Sei existir o dom das lágrimas, a bênção delas. Escorrem-nos dos olhos – vindas da alma – na alegria, no prazer, na dor, no sofrimento. Brotam no amor e, depois, brotam na saudade. Admito, sim, com humildade e rendendo graças, ter vivido de paixões, também ainda agora. Paixão pela vida, por meus pais, por irmãos, família. Pela mãe dos meus filhos, paixão por eles e pelos netos, frutos do amor. Paixão por cada mulher que amei, por cada música que ouvi e que me emocionou. Paixão por Piracicaba, pelo XV. E pelo Corinthians. Paixão por Neruda, por Fernando Pessoa, por Adélia Prado. E por Chico, por Vinicius. Por Maísa, por Elizete. Paixão por Procópio e Bibi Ferreira. E por tantos. E paixão, sim – paixão delirante – por essa mulher que me pacifica e angustia, que me faz rir e chorar, mulher sedutora do mundo, Fernanda Montenegro.

Quando vi a capa do livro, beijei-a como a um símbolo, uma religiosa, o retrato de um antigo amor. Fernanda parece assustada, surpresa, como se nos dissesse: “Desculpem-me por contar!” À noite, comecei a flertar com ela, namorado que busca saber das origens da bem-amada. A cada página, perdi a timidez, cedendo-lhe aos encantos. Num fim de semana, tive minha lua de mel espiritual com Fernanda. Só ela e eu. E o tempo infinito, 90 anos dela – quase 80 meus – todos eles revividos, remembrados e relembrados, as recordações de Fernanda despertando, em mim, todas as minhas. Remembrar é unir o que estava separado.

Tudo o que Fernanda fez reviver, toda sua história é, na verdade, a história de diversas gerações que conheceram um outro país, um outro mundo, outro tempo onde e quando a realidade era feita de esperanças. O bom despertava-nos para ir em busca do melhor. Fernanda colocou-me diante de Millôr Fernandes, Nelson Rodrigues, Ziembinsky, Adolfo Celi, Domingos de Oliveira, Bibi e Procópio, Tônia e Autran, Chico e Paulo Pontes.
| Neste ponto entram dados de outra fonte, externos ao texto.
(* ===== verification/RiskState.v ===== *)
(** * RiskState: the account state machine and the human approval

    [state.rs], [approval.rs] and the equity reading of [overlay.rs] in [crates/rebalancer-risk/src]. Every
    transition is a function from a state to a new state, as in the source; [step] collects them into the relation
    that the safety theorems go by. *)

From Stdlib Require Import ZArith Lia String.
From S2P Require Import Prelude Text BTree Externals Decimal DecMath.

Local Open Scope Z_scope.
Local Open Scope rust_scope.

(** ** Data *)

Module AccountStatus.
Inductive t := Active | Shrunk | Flattening | Halted.

#[global] Instance eq_dec : EqDecision t.
Proof. solve_decision. Defined.

Definition as_str (s : t) : string :=
  match s with Active => "active" | Shrunk => "shrunk" | Flattening => "flattening" | Halted => "halted" end.

Definition may_add_risk (s : t) : bool := match s with Active | Shrunk => true | _ => false end.

Definition is_halt (s : t) : bool := match s with Flattening | Halted => true | _ => false end.
End AccountStatus.
Abbreviation AccountStatus := AccountStatus.t.

Module HaltReason.
Inductive t := DailyLoss | DrawdownLadder | Reconciliation | Manual | EquityInvalid.

#[global] Instance eq_dec : EqDecision t.
Proof. solve_decision. Defined.

Definition code (r : t) : string :=
  match r with
  | DailyLoss => "HALT_DAILY_LOSS"
  | DrawdownLadder => "HALT_DRAWDOWN_LADDER"
  | Reconciliation => "HALT_RECONCILIATION"
  | Manual => "HALT_MANUAL"
  | EquityInvalid => "HALT_EQUITY_INVALID"
  end.

Definition ALL : list t := [DailyLoss; DrawdownLadder; Reconciliation; Manual; EquityInvalid].
End HaltReason.
Abbreviation HaltReason := HaltReason.t.

Inductive DayStartRule := FirstObservation | UtcMidnight (max_lag_secs : Z).

Definition DEFAULT_DAY_START_MAX_LAG_SECS : Z := 1800.

Record EquitySnapshot `{Chrono} := { eq_equity : Dec; eq_ccy : string; eq_at : DateTime; eq_venue : string }.

Definition broker_reported `{Chrono} (venue ccy : string) (equity : Dec) (at_ : DateTime) : EquitySnapshot :=
  {| eq_equity := equity; eq_ccy := to_uppercase (trim ccy); eq_at := at_; eq_venue := to_lowercase (trim venue) |}.

Record HaltRecord `{Chrono} := {
  h_reason : HaltReason;
  h_at : DateTime;
  h_detail : string;
  equity_at_halt : option Dec;
  hwm_at_halt : option Dec;
  failed_flatten_attempts : Z;
}.

Record ResumeRecord `{Chrono} := {
  r_approver : string;
  r_at : DateTime;
  r_note : string;
  equity_at_resume : Dec;
  hwm_before : option Dec;
  r_halt_reason : HaltReason;
  halted_at : DateTime;
}.

Record Transition := { t_from : AccountStatus; t_to : AccountStatus; t_code : string }.

Module ResumeError.
Inductive t := NotHalted (status : string) | FlattenIncomplete | EquityInvalid (d : Dec).

Definition display (e : t) : string :=
  match e with
  | NotHalted s => "RESUME_NOT_HALTED: the account is " +:+ s +:+ ", only a halted account can be resumed"
  | FlattenIncomplete => "RESUME_FLATTEN_INCOMPLETE: the account is still flattening; finish (or verify) the flatten first"
  | EquityInvalid d => "RESUME_EQUITY_INVALID: the resume equity snapshot " +:+ to_string d +:+ " is not positive"
  end.

Definition code (e : t) : string :=
  match e with
  | NotHalted _ => "RESUME_NOT_HALTED"
  | FlattenIncomplete => "RESUME_FLATTEN_INCOMPLETE"
  | EquityInvalid _ => "RESUME_EQUITY_INVALID"
  end.
End ResumeError.

(** The state, and its plain-data form for a persistence layer, which has the same fields. *)
Record AccountState `{Chrono} := {
  account : string;
  version : Z;
  status : AccountStatus;
  scale_now : Dec;
  shrink_rung : option nat;
  hwm : option Dec;
  day_start_equity : option Dec;
  trading_day : option NaiveDate;
  last_equity : option Dec;
  last_equity_at : option DateTime;
  halt_record : option HaltRecord;
  resumes : list ResumeRecord;
}.
Lemma observe_frozen s snap day rule : AccountStatus.is_halt (status s) = true → frozen s (observe_with s snap day rule).
Proof.
  intros Hh. rewrite is_halt_adds, negb_true_iff in Hh. destruct rule; split; simpl; rewrite ?Hh, ?is_halt_adds, ?Hh; done.
Qed.

Lemma auto_frozen s s' : auto_step s s' → AccountStatus.is_halt (status s) = true → frozen s s'.
Proof.
  destruct 1 as [s snap day rule _|s snap day p rule _ _|s r detail t|s r detail t|s flat|s v]; intros Hh.
  - by apply observe_frozen.
  - unfold step_with, apply_decision. pose proof (observe_frozen s snap day rule Hh) as Hf. by rewrite (fz_halt _ _ Hf).
  - unfold halt. rewrite Hh. by apply frozen_refl.
  - unfold begin_flatten. rewrite Hh. by apply frozen_refl.
  - unfold complete_flatten. destruct (bool_decide _) eqn:E; [|by apply frozen_refl]. apply bool_decide_eq_true in E.
    destruct flat; split; simpl; try done; try (by rewrite E); by destruct (halt_record s).
  - by split.
Qed.

Lemma autos_frozen s s' : rtc auto_step s s' → AccountStatus.is_halt (status s) = true → frozen s s'.
Proof.
  induction 1 as [s|s1 s2 s3 Hstep _ IH]; intros Hh; [by apply frozen_refl|].
  pose proof (auto_frozen _ _ Hstep Hh) as Hf. eapply frozen_trans; [exact Hf|]. apply IH, Hf.
Qed.

Lemma risk_scale_halted s : AccountStatus.is_halt (status s) = true → risk_scale s = ZERO.
Proof. unfold risk_scale. by destruct (status s). Qed.

(** ** The high-water mark and the day-start *)

(** The later state of an account: the mark has not fallen, and a day that has not moved on kept its day-start. *)
Record later (s s' : AccountState) : Prop := {
  lt_hwm : ∀ h, hwm s = Some h → ∃ h', hwm s' = Some h' ∧ atto h ≤ atto h';
  lt_day : ∀ d, trading_day s = Some d → ∃ d', trading_day s' = Some d' ∧
    (d' = d ∧ day_start_equity s' = day_start_equity s ∨ date_gtb d' d = true);
}.

Lemma later_same s s' : hwm s' = hwm s → trading_day s' = trading_day s → day_start_equity s' = day_start_equity s → later s s'.
Proof.
  intros Hh Hd Hs. split; [rewrite Hh|rewrite Hd, Hs]; intros x Hx; exists x; split; [done|lia|done|by left].
Qed.

Lemma later_refl s : later s s.
Proof. by apply later_same. Qed.

Lemma later_trans `{!ChronoLaws} s1 s2 s3 : later s1 s2 → later s2 s3 → later s1 s3.
Proof.
  intros [Hh1 Hd1] [Hh2 Hd2]. split.
  - intros h Hh. destruct (Hh1 h Hh) as (h' & Hh' & ?). destruct (Hh2 h' Hh') as (h'' & ? & ?). exists h''. split; [done|lia].
  - intros d Hd. destruct (Hd1 d Hd) as (d' & Hd' & Hc). destruct (Hd2 d' Hd') as (d'' & Hd'' & Hc'). exists d''. split; [done|].
    destruct Hc as [[-> Heq]|Hgt], Hc' as [[-> Heq']|Hgt']; [left; split; [done|congruence]|by right|by right|right].
    by eapply date_gtb_trans.
Qed.

Lemma ratchet_le h e : dec_ok h → dec_ok e → atto h ≤ atto (ratchet (Some h) e).
Proof. intros Hh He. unfold ratchet. rewrite dec_leb_atto by done. destruct (Z.leb_spec (atto e) (atto h)); lia. Qed.

Lemma fold_in_later s snap day start : coherent s → dec_ok (eq_equity snap) → later s (fold_in s snap day start).
Proof.
  intros Hs He. split.
  - intros h Hh. simpl. rewrite Hh. destruct (AccountStatus.may_add_risk _); [|exists h; split; [done|lia]].
    eexists. split; [done|]. apply ratchet_le; [by apply (co_hwm s Hs)|done].
  - intros d Hd. simpl. rewrite Hd. destruct (date_gtb day d) eqn:E; eexists; (split; [done|]); [by right|by left].
Qed.

Lemma observe_later s snap day rule : coherent s → dec_ok (eq_equity snap) → later s (observe_with s snap day rule).
Proof. intros Hs He. destruct rule; by apply fold_in_later. Qed.

Lemma begin_flatten_later s r detail t : later s (begin_flatten s r detail t).1.
Proof. unfold begin_flatten. destruct (AccountStatus.is_halt _); by apply later_same. Qed.
Local Open Scope Z_scope.
Local Open Scope rust_scope.

Module StoreError.
Inductive t := VersionConflict (expected actual : Z) | IllegalTransition (why : string) | Unavailable (why : string).

Definition display (e : t) : string :=
  match e with
  | VersionConflict e a =>
      "STORE_VERSION_CONFLICT: expected version " +:+ show_int e +:+ " but the stored version is " +:+ show_int a
  | IllegalTransition w => "STORE_ILLEGAL_TRANSITION: " +:+ w
  | Unavailable w => "STORE_UNAVAILABLE: " +:+ w
  end.

Definition code (e : t) : string :=
  match e with
  | VersionConflict _ _ => "STORE_VERSION_CONFLICT"
  | IllegalTransition _ => "STORE_ILLEGAL_TRANSITION"
  | Unavailable _ => "STORE_UNAVAILABLE"
  end.
End StoreError.
Abbreviation StoreError := StoreError.t.

Section store.
Context `{Chrono}.

(** ** The in-memory store *)

Record Inner := { states : BTreeMap string AccountState; fail_next : Z; saves : Z }.

Definition new_store : Inner := {| states := []; fail_next := 0; saves := 0 |}.
Definition fail_next_calls (g : Inner) (n : Z) : Inner := {| states := states g; fail_next := n; saves := saves g |}.

(** One call of the fault injection: the error of this call, if it has to fail. *)
Definition injected (g : Inner) : option Inner :=
  if 0 <? fail_next g then Some {| states := states g; fail_next := fail_next g - 1; saves := saves g |} else None.

Definition mem_load (g : Inner) (account_id : string) : result StoreError (option AccountState) * Inner :=
  match injected g with
  | Some g' => (Err (StoreError.Unavailable "injected failure"), g')
  | None => (Ok (bt_get (states g) account_id), g)
  end.

Definition version_of (o : option AccountState) : Z := match o with Some s => version s | None => 0 end.

Definition mem_save (g : Inner) (expected_version : Z) (new : AccountState) : result StoreError AccountState * Inner :=
  match injected g with
  | Some g' => (Err (StoreError.Unavailable "injected failure"), g')
  | None =>
      let old := bt_get (states g) (account new) in
      let actual := version_of old in
      if negb (actual =? expected_version) then (Err (StoreError.VersionConflict expected_version actual), g)
      else if match old with Some o => negb (transition_allowed o new) | None => false end then
        (Err (StoreError.IllegalTransition
           (match old with Some o => AccountStatus.as_str (status o) | None => "" end +:+ " to " +:+
            AccountStatus.as_str (status new) +:+ " without a recorded human resume")), g)
      else
        let stored := with_version new (wrap_u64 (expected_version + 1)) in
        (Ok stored, {| states := bt_insert (account new) stored (states g); fail_next := fail_next g;
                       saves := wrap_u64 (saves g + 1) |})
  end.

(** ** The contract *)

Class StateStore (S : Type) := {
  load : S → string → result StoreError (option AccountState) * S;
  save : S → Z → AccountState → result StoreError AccountState * S;
  (** what is stored, for the laws only *)
  view : S → string → option AccountState;
}.
(* ===== verification/FlattenBound.v ===== *)
(** * FlattenBound: the flatten ends after a bounded number of calls

    Programs over calls are finite trees, so every run ends; here the depth is bounded: by the spec's rounds, polls
    and tag indexes, the positions of a snapshot and the length of an open-order list, whatever the answers are. *)

From Stdlib Require Import ZArith Lia String Ascii.
From S2P Require Import Prelude Text BTree Externals Decimal Broker Venue Guard RiskState View Recon Flatten Calls.

Section bound.
Context `{Chrono} `{Sha256}.
Variable spec : FlattenSpec.
Variable venue : string.
(** The most positions in a snapshot, and the most open orders in a list. *)
Variables (H_max O_max : nat).

Definition counting : protocol call :=
  {| ghost := nat; allowed g B c := True; observe g B c b := S g;
     plausible B c := match c in call B' return B' → Prop with
       | Snapshot _ => fun r => ∀ s, r = Ok s → (length (holdings s) ≤ H_max)%nat
       | OpenOrders => fun r => ∀ l, r = Ok l → (length l ≤ O_max)%nat
       | _ => fun _ => True
       end |}.

(** [m] makes at most [n] calls. *)
Definition costs {A} (m : step A) (n : nat) : Prop :=
  ∀ f g, always counting (m f) g (λ _ g', (g' ≤ g + n)%nat).

Lemma costs_weaken {A} (m : step A) n n' : (n ≤ n')%nat → costs m n → costs m n'.
Proof. intros Hn Hm f g. eapply always_mono; [apply Hm|]. simpl. intros _ g' Hg. lia. Qed.

Lemma costs_ret {A} (a : A) n : costs (ret a) n.
Proof. intros f g. simpl. lia. Qed.

Lemma costs_modify h n : costs (modify h) n.
Proof. intros f g. simpl. lia. Qed.

Lemma costs_get n : costs get n.
Proof. intros f g. simpl. lia. Qed.

Lemma costs_bind {A B} (m : step A) (k : A → step B) n n' :
  costs m n → (∀ a, costs (k a) n') → costs (step_bind m k) (n + n').
Proof.
  intros Hm Hk f g. apply always_bind. eapply always_mono; [apply Hm|]. intros [a f'] g' Hg.
  eapply always_mono; [apply Hk|]. simpl. intros _ g'' Hg''. lia.
Qed.

Lemma costs_ask {B A} (c : call B) (k : B → step A) n :
  (∀ b, plausible counting _ c b → costs (k b) n) → costs (step_bind (ask c) k) (S n).
Proof.
  intros Hk f g. simpl. split; [done|]. intros b Hb. eapply always_mono; [by apply Hk|]. simpl. intros _ g' Hg. lia.
Qed.

Lemma costs_for_each {A} (m : A → step unit) l n : (∀ x, x ∈ l → costs (m x) n) → costs (for_each m l) (length l * n).
Proof.
  induction l as [|x l IH]; intros Hm; simpl; [apply costs_ret|]. apply costs_bind; [apply Hm; left|].
  intros _. apply IH. intros y Hy. apply Hm. by right.
Qed.

Lemma costs_fail code msg n : costs (fail code msg) n.
Proof. apply costs_modify. Qed.

Lemma costs_fail_when b code msg n : costs (fail_when b code msg) n.
Proof. destruct b; [apply costs_fail|apply costs_ret]. Qed.

(** A step that makes no call. *)
Ltac free := intros; solve [apply costs_ret | apply costs_modify | apply costs_get | apply costs_fail | apply costs_fail_when].

(** A sequence whose first step makes no call. *)
Lemma costs_then {A B} (m : step A) (k : A → step B) n : costs m 0 → (∀ a, costs (k a) n) → costs (step_bind m k) n.
Proof. intros Hm Hk. by apply (costs_bind m k 0 n). Qed.

Let polls : nat := Z.to_nat (max_polls spec).
Let indexes : nat := Z.to_nat (max_tag_index spec).

Definition settle_calls : nat := 2 * polls + 1.
Definition cancel_calls : nat := 2 * polls + 2.
Definition place_calls : nat := 2 * polls + 3.
Definition leg_calls : nat := indexes + 2 * place_calls.
Definition round_calls : nat := 3 + O_max * cancel_calls + H_max * leg_calls.
Definition flatten_calls : nat := 4 + Z.to_nat (max_rounds spec) * round_calls.

Lemma costs_poll n id : costs (poll spec n id) (2 * n).
Proof.
  induction n as [|n IH]; [free|]. replace (2 * S n)%nat with (S (1 + 2 * n)) by lia. cbn [poll].
  apply costs_ask. intros [r|e] _; [|free]. destruct (is_terminal (rep_status r)); [free|].
  apply (costs_bind _ _ 1 (2 * n)); [|intros _; exact IH]. destruct n; [free|]. intros f g. simpl. split; [done|]. intros _ _. lia.
Qed.

Lemma costs_settle id : costs (settle spec id) settle_calls.
Proof.
  apply (costs_bind _ _ (2 * polls) 1); [apply costs_poll|]. intros [r|]; [free|]. apply costs_ask.
  intros [[o r]|e] _; [|free]. apply costs_then; free.
Qed.

Lemma costs_cancel_one o : costs (cancel_one spec o) cancel_calls.
Proof.
  unfold cancel_one, cancel_calls. destruct (negb _); [free|]. replace (2 * polls + 2)%nat with (S settle_calls) by (unfold settle_calls; lia).
  apply costs_ask. intros [[c r]|e] _.
  - apply costs_then; [free|]. intros _. destruct (is_terminal _); [free|]. rewrite <-(Nat.add_0_r settle_calls).
    apply costs_bind; [apply costs_settle|]. intros [x|e]; [|free]. destruct (is_terminal _); free.
  - destruct e; try free; case_match; free.
Qed.

Lemma costs_cancel_own : costs (cancel_own_open_orders spec) (1 + O_max * cancel_calls).
Proof.
  apply costs_ask. intros [l|e] Hl.
  - rewrite <-(Nat.add_0_r (O_max * cancel_calls)). apply costs_bind; [|free].
    eapply costs_weaken; [|apply costs_for_each; intros x _; apply costs_cancel_one].
    apply Nat.mul_le_mono_r. by apply Hl.
  - apply costs_then; free.
Qed.

Lemma costs_free_tag n k symbol side : costs (free_tag_from spec n k symbol side) n.
Proof.
  revert k. induction n as [|n IH]; intros k; [apply costs_then; free|]. apply costs_ask.
  intros [[|o l]|e] _; [free|apply IH|apply costs_then; free].
Qed.

Lemma costs_settle_and_record tag symbol side q id b : costs (settle_and_record spec tag symbol side q id b) settle_calls.
Proof.
  rewrite <-(Nat.add_0_r settle_calls). apply costs_bind; [apply costs_settle|]. intros [r|e]; [free|].
  apply costs_then; [destruct (is_anomaly e); free|free].
Qed.

Lemma costs_place_once attempt tag symbol side q p : costs (place_once spec attempt tag symbol side q p) place_calls.
Proof.
  assert (∀ id b, costs (let# _ := settle_and_record spec tag symbol side q id b in ret false) settle_calls) as Hs.
  { intros id b. rewrite <-(Nat.add_0_r settle_calls). apply costs_bind; [apply costs_settle_and_record|free]. }
  assert (∀ code msg o n, costs (let# _ := fail code msg in let# _ := record_unsent tag symbol side q o in ret false) n) as Hf.
  { intros. apply costs_then; [free|]. intros _. apply costs_then; free. }
  replace place_calls with (S (S settle_calls)) by (unfold place_calls, settle_calls; lia).
  apply costs_ask. intros [[id d s w|d s w|es s|r s]|e] _; try apply Hf.
  - eapply costs_weaken; [|apply Hs]. lia.
  - apply costs_ask. intros [[|o l]|e] _; [|apply Hs|apply Hf]. destruct (attempt =? 1)%Z; [free|apply Hf].
Qed.

Lemma costs_place_leg symbol side q p : costs (place_leg spec symbol side q p) leg_calls.
Proof.
  apply (costs_bind _ _ indexes (2 * place_calls)); [apply costs_free_tag|]. intros [tag|]; [|free].
  replace (2 * place_calls)%nat with (place_calls + (place_calls + 0))%nat by lia.
  apply (costs_bind _ _ place_calls (place_calls + 0)); [apply costs_place_once|]. intros [|]; [|free].
  apply (costs_bind _ _ place_calls 0); [apply costs_place_once|free].
Qed.

Lemma costs_cover symbol q p : costs (cover spec venue symbol q p) leg_calls.
Proof.
  apply costs_then; [free|]. intros f. apply costs_then; [free|]. intros _. cbv beta zeta. case_match; [free|].
  case_match; [apply costs_place_leg|free].
Qed.

(** At most one order per position. *)
Lemma plan_count s :
  (length (covers (plan_sells spec venue s)) + length (sells (plan_sells spec venue s)) ≤ length (holdings s))%nat.
Proof.
  unfold plan_sells.
  assert (∀ l p, (length (covers (fold_left (plan_holding spec venue) l p)) + length (sells (fold_left (plan_holding spec venue) l p))
    ≤ length (covers p) + length (sells p) + length l)%nat) as Hfold.
  { induction l as [|h l IH]; intros p; simpl; [lia|]. etransitivity; [apply IH|].
    assert (length (covers (plan_holding spec venue p h)) + length (sells (plan_holding spec venue p h)) ≤
      length (covers p) + length (sells p) + 1)%nat; [|lia].
    unfold plan_holding, plan_leg. repeat case_match; simpl; rewrite ?length_app; simpl; lia. }
  etransitivity; [apply Hfold|]. rewrite (Permutation_length (sort_by_perm holding_gt (holdings s))). simpl. lia.
Qed.

Lemma costs_run_legs s : (length (holdings s) ≤ H_max)%nat → costs (run_legs spec venue (plan_sells spec venue s)) (H_max * leg_calls).
Proof.
  intros Hs. pose proof (plan_count s) as Hc.
  eapply (costs_weaken _ (length (covers (plan_sells spec venue s)) * leg_calls + length (sells (plan_sells spec venue s)) * leg_calls)).
  { rewrite <-Nat.mul_add_distr_r. apply Nat.mul_le_mono_r. lia. }
  apply costs_bind; [|intros _]; apply costs_for_each; intros [[sym q] p] _; [apply costs_cover|apply costs_place_leg].
Qed.

Lemma costs_one_round round acc : costs (one_round spec venue round acc) round_calls.
Proof.
  destruct acc as [[r d] u].
  replace round_calls with ((1 + O_max * cancel_calls) + S (S (H_max * leg_calls)))%nat by (unfold round_calls; lia).
  apply (costs_bind _ _ (1 + O_max * cancel_calls) (S (S (H_max * leg_calls)))); [apply costs_cancel_own|]. intros [|]; [|free]. cbn [negb].
  apply costs_ask. intros at_ _. apply costs_ask. intros [s|e] Hs; [|apply costs_then; free].
  assert (costs (let# _ := run_legs spec venue (plan_sells spec venue s) in
    ret (true, (round, dust (plan_sells spec venue s), unmanaged (plan_sells spec venue s)))) (H_max * leg_calls)) as Hgo.
  { rewrite <-(Nat.add_0_r (H_max * leg_calls)). apply costs_bind; [|free]. apply costs_run_legs. by apply Hs. }
  cbv beta zeta. destruct (covers (plan_sells spec venue s)) eqn:Ec, (sells (plan_sells spec venue s)) eqn:Es; [free|..];
    exact Hgo.
Qed.

Lemma costs_run_rounds n round acc : costs (run_rounds spec venue n round acc) (n * round_calls).
Proof.
  revert round acc. induction n as [|n IH]; intros round acc; [free|].
  apply (costs_bind _ _ round_calls (n * round_calls)); [apply costs_one_round|]. intros [[|] acc']; [apply IH|free].
Qed.

Lemma costs_verify acc : costs (verify spec venue acc) 2.
Proof.
  destruct acc as [[r d] u]. apply costs_ask. intros at_ _. apply costs_ask. intros [s|e] _; [|apply costs_then; free].
  apply costs_then; [rewrite <-(Nat.mul_0_r (length (blockers (plan_sells spec venue s)))); apply costs_for_each; free|]. intros _.
  apply costs_then.
  { rewrite <-(Nat.mul_0_r (length (open_orders s))). apply costs_for_each. intros o _. unfold note_foreign. destruct (negb _); free. }
  intros _. apply costs_then; [free|]. intros _. apply costs_then; [free|]. intros _. apply costs_then; free.
Qed.

Lemma flatten_bounded : always counting (flatten spec venue) 0%nat (λ _ g, (g ≤ flatten_calls)%nat).
Proof.
  unfold flatten. apply always_bind.
  assert (costs (flatten_step spec venue) flatten_calls) as Hc; [|eapply always_mono; [apply (Hc flattener_new 0%nat)|done]].
  replace flatten_calls with (S (Z.to_nat (max_rounds spec) * round_calls + (2 + 1)))%nat by (unfold flatten_calls; lia).
  apply costs_ask. intros started _. apply (costs_bind _ _ _ (2 + 1)); [apply costs_run_rounds|]. intros acc.
  apply (costs_bind _ _ 2 1); [apply costs_verify|]. intros [[[d u] rest] flat]. apply costs_then; [apply costs_get|]. intros f.
  apply costs_ask. intros finished _. apply costs_ret.
Qed.
End bound.

(** C22. The flatten ends within a bounded number of calls, whatever the broker and the clock answer: with at most
    [h] positions in every snapshot and [o] orders in every open-order list, a run makes at most
    [4 + rounds * (3 + o * (2 * polls + 2) + h * (indexes + 2 * (2 * polls + 3)))] calls of the broker and the clock. *)
Theorem flatten_call_bound `{Chrono, Sha256} spec venue h o tr rep :
  runs (flatten spec venue) tr rep → Forall (believable (counting h o)) tr →
  (length tr ≤ 4 + Z.to_nat (max_rounds spec) * (3 + o * (2 * Z.to_nat (max_polls spec) + 2) +
     h * (Z.to_nat (max_tag_index spec) + 2 * (2 * Z.to_nat (max_polls spec) + 3))))%nat.
Proof.
  intros Hrun Hb. destruct (always_runs _ _ _ _ _ _ (flatten_bounded spec venue h o) Hrun Hb) as [_ Hg].
  assert (∀ tr g, fold_left (see (counting h o)) tr g = (g + length tr)%nat) as Hlen.
  { clear. induction tr as [|[B c b] tr IH]; intros g; simpl; [lia|]. rewrite IH. simpl. lia. }
  rewrite Hlen in Hg. exact Hg.
Qed.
Revi, emocionado, Fernanda em “Dona Doida”, em “É…”, em “A Falecida”, em “Central do Brasil”, em… E revi a cultura brasileira contagiando o povo nos palcos, na música, na literatura, na pintura – o imenso laboratório onde acontecia a construção de um novo povo.

Fechei o livro, um sentimento de gratidão, de devota gratidão. Na quarta capa, lá está ainda Fernanda. Mas, desta vez, sorridente, olhar vitorioso e de doce malícia. “Então, gostaram?” – parece dizer. Beijei-a novamente e fui, ao entardecer, meditar na paz de meu jardim. O verdadeiro Brasil, Fernanda trouxera-o de volta. E, como em oração, repeti as suas últimas palavras: “O que lamento é a vida durar apenas o tempo de um suspiro. Mas, acordo e canto.”